Could you restate, word for word, the line that has "(shared cfg) →" and all lines following it through the end of the entries below?

Stored data:
BEGIN
(** The claim as the specification words it fails on the code: two
    refreshes of one client's token are in flight at once, and a goroutine
    that comes to the write lock after another has installed a usable
    token installs its own without looking. *)
Lemma getToken_refreshes_overlap :
  (∃ cfg, reachable no_token (time.Unix 0) 2 cfg ∧ in_flight cfg = 2)
  ∧ (∃ cfg cfg', reachable no_token (time.Unix 0) 2 cfg ∧ step cfg cfg' ∧
       token_valid (tok (shared cfg)) (clock (shared cfg)) = true ∧
       tok (shared cfg') ≠ tok (shared cfg)).
Proof.
  split.
  - exists both_logging_in. split; [apply both_logging_in_reachable|reflexivity].
  - exists second_installing. eexists.
    split; [apply second_installing_reachable|].
    split; [apply (step_install _ 1 "B"); reflexivity|].
    split; [reflexivity|]. cbn. discriminate.
Qed.

(** C2, as the code has it.  [getToken] logs in while it holds the read
    lock and installs the token under the write lock without a second
    look; what the lock serialises is the installation.  In every state
    [n] goroutines can reach: at most one goroutine is installing, and
    while one is, the write lock is held and no goroutine is between
    [RLock] and [RUnlock]; the token changes only under the write lock,
    and then to a fresh token whose expiry is the clock's reading plus two
    days less five minutes. *)
Theorem getToken_install_serialised t start n cfg :
  reachable t start n cfg →
  count installing (goroutines cfg) ≤ 1
  ∧ (∀ i fresh, at_pc cfg i (Installing fresh) →
       writer (shared cfg) = true ∧ count reading (goroutines cfg) = 0)
  ∧ (∀ cfg', step cfg cfg' → tok (shared cfg') ≠ tok (shared cfg) →
       writer (shared cfg) = true ∧
       ∃ fresh, tok (shared cfg') =
         mkToken fresh (clock (shared cfg) + (2 * 24 * time.Hour - 5 * time.Minute))%Z).
Proof.
  intros Hr. pose proof (lock_inv_reachable _ _ _ _ Hr) as Hinv.
  destruct Hinv as [Hrd Hw Hx]. split; [|split].
  - rewrite Hw. destruct (writer (shared cfg)); lia.
  - intros i fresh Hat.
    assert (writer (shared cfg) = true) as Hwt
      by (eapply installing_writer; [by split|exact Hat]).
    split; [done|]. rewrite <-Hrd. by apply Hx.
  - intros cfg' Hs Hne.
    destruct Hs as [cfg i Hat Hwf|cfg i Hat Hv|cfg i Hat Hv|cfg i ld Hat
                   |cfg i fresh Hat Hwf Hr0|cfg i fresh Hat|cfg d Hd];
      simpl in *; try done.
    split; [eapply installing_writer; [by split|exact Hat]|].
    by exists fresh.
Qed.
END
*Task output*.
  ∧ (∀ cfg', step cfg cfg' → tok (shared cfg') ≠ tok (shared cfg) →
       writer (shared cfg) = true ∧
       ∃ fresh, tok (shared cfg') =
         mkToken fresh (clock (shared cfg) + (2 * 24 * time.Hour - 5 * time.Minute))%Z).
Proof.
  intros Hr. pose proof (lock_inv_reachable _ _ _ _ Hr) as Hinv.
  destruct Hinv as [Hrd Hw Hx]. split; [|split].
  - rewrite Hw. destruct (writer (shared cfg)); lia.
  - intros i fresh Hat.
    assert (writer (shared cfg) = true) as Hwt
      by (eapply installing_writer; [by split|exact Hat]).
    split; [done|]. rewrite <-Hrd. by apply Hx.
  - intros cfg' Hs Hne.
    destruct Hs as [cfg i Hat Hwf|cfg i Hat Hv|cfg i Hat Hv|cfg i ld Hat
                   |cfg i fresh Hat Hwf Hr0|cfg i fresh Hat|cfg d Hd];
      simpl in *; try done.
    split; [eapply installing_writer; [by split|exact Hat]|].
    by exists fresh.
Qed.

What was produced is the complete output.